Personal information
- Full name: Ronald Arana Céspedes
- Date of birth: 18 January 1977 (age 49)
- Place of birth: Santa Cruz de la Sierra, Bolivia
- Height: 1.77 m (5 ft 10 in)
- Position: Defender

Team information
- Current team: Bolívar (reserves manager)

Youth career
- Tahuichi Academy

Senior career*
- Years: Team / Apps / (Gls)
- 1996: Destroyers
- 1997–1998: Oriente Petrolero / 43 / (6)
- 1999: → The Strongest (loan) / 31 / (3)
- 2000–2005: Oriente Petrolero / 216 / (16)
- 2006: → Rosario Central (loan) / 0 / (0)
- 2006: → La Paz (loan) / 11 / (0)
- 2007: Oriente Petrolero / 17 / (2)
- 2008: Bolívar / 18 / (0)
- 2009: Real Mamoré / 18 / (0)
- 2010: Guabirá / 31 / (1)
- 2011: La Paz / 12 / (1)

International career
- 1999–2007: Bolivia / 20 / (0)

Managerial career
- 2018: Oriente Petrolero
- 2019: Guabirá
- 2025–: Bolívar (reserves)
- 2026: Bolívar (interim)

= Ronald Arana =

Bolivian footballer (born 1977)

Ronald Arana Céspedes (born 18 January 1977) is a Bolivian football manager and former player who played as a defender.
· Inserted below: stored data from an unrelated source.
Lemma bestStep_inv dockPos maxNodes st st' :
  BestInv start maxNodes st → bestStep dockPos maxNodes st = inl st' →
  BestInv start maxNodes st' ∧ (bestMeasure maxNodes st' < bestMeasure maxNodes st)%nat.
Proof.
  intros (Hok & HF & Hn). unfold bestStep, bestMeasure.
  destruct (f_pq st) as [|[grid sc] rest] eqn:Hpq; [done|].
  rewrite fmap_cons in HF. simpl in HF. apply Frontier_cons in HF as [[[gs0 Hp] Hkey] HF].
  case_decide as Hseen.
  { intros [= <-]. simpl. split; [done|lia]. }
  destruct (goalTest grid (Some dockPos)); [done|].
  destruct (maxNodes <? S (f_nodes st))%nat eqn:Hc; [done|].
  apply Nat.ltb_ge in Hc.
  destruct (best_fold dockPos (f_parent st) grid gs0 Hp (moveGen grid) (f_parent st) rest)
    as (parent' & pq' & Hfold & Hok' & HF' & Hlen & _); try done.
  rewrite Hfold. intros [= <-]. simpl. split; [done|].
  pose proof (moveGen_length grid). lia.
Qed.

Lemma BestInv_init dockPos maxNodes : BestInv start maxNodes (bestInit dockPos start).
Proof.
  split; [apply ParentOk_init|]. split; [|simpl; lia].
  simpl. eapply (pushPQ_Frontier _ _ _ _ [start]).
  - constructor.
  - rewrite lookup_singleton_eq. done.
  - intros g Hg. by apply elem_of_nil in Hg.
Qed.

Lemma bestRun_terminates dockPos maxNodes : is_Some (bestRun dockPos start maxNodes).
Proof.
  unfold bestRun.
  apply (runLoop_terminates _ (BestInv start maxNodes) (bestMeasure maxNodes)).
  - intros s s'. apply bestStep_inv.
  - apply BestInv_init.
  - unfold bestMeasure, lazyFuel. simpl.
    pose proof (pushPQ_length dockPos [] start). simpl in *. lia.
Qed.

Lemma bestRun_exit dockPos maxNodes e :
  bestRun dockPos start maxNodes = Some e →
  ∃ s, BestInv start maxNodes s ∧ bestStep dockPos maxNodes s = inr e.
Proof.
  unfold bestRun. apply runLoop_inv.
  - intros s s' Hs Hstep. by eapply bestStep_inv.
  - apply BestInv_init.
Qed.
End lazy_engines.

Section bfs_engine.
Context (start : Grid).
Implicit Types (g h : Grid) (gs : list Grid) (parent : gmap string (option string))
  (seen : gset string).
He is the current manager of Bolívar's reserve team.

==Club career==
Born in Santa Cruz de la Sierra, Arana began his professional career with Club Destroyers in 1996. The following year he transferred to Oriente Petrolero where he spent most of his career. Arana also have had brief spells playing for The Strongest, La Paz F.C., Bolívar, Municipal Real Mamoré and Guabirá, as well as, Argentine club Rosario Central.

==International career==
He made his debut for the Bolivia national team in 1999, and has been capped 20 times since. He represented his country in 7 FIFA World Cup qualification matches and played at the 1999 FIFA Confederations Cup.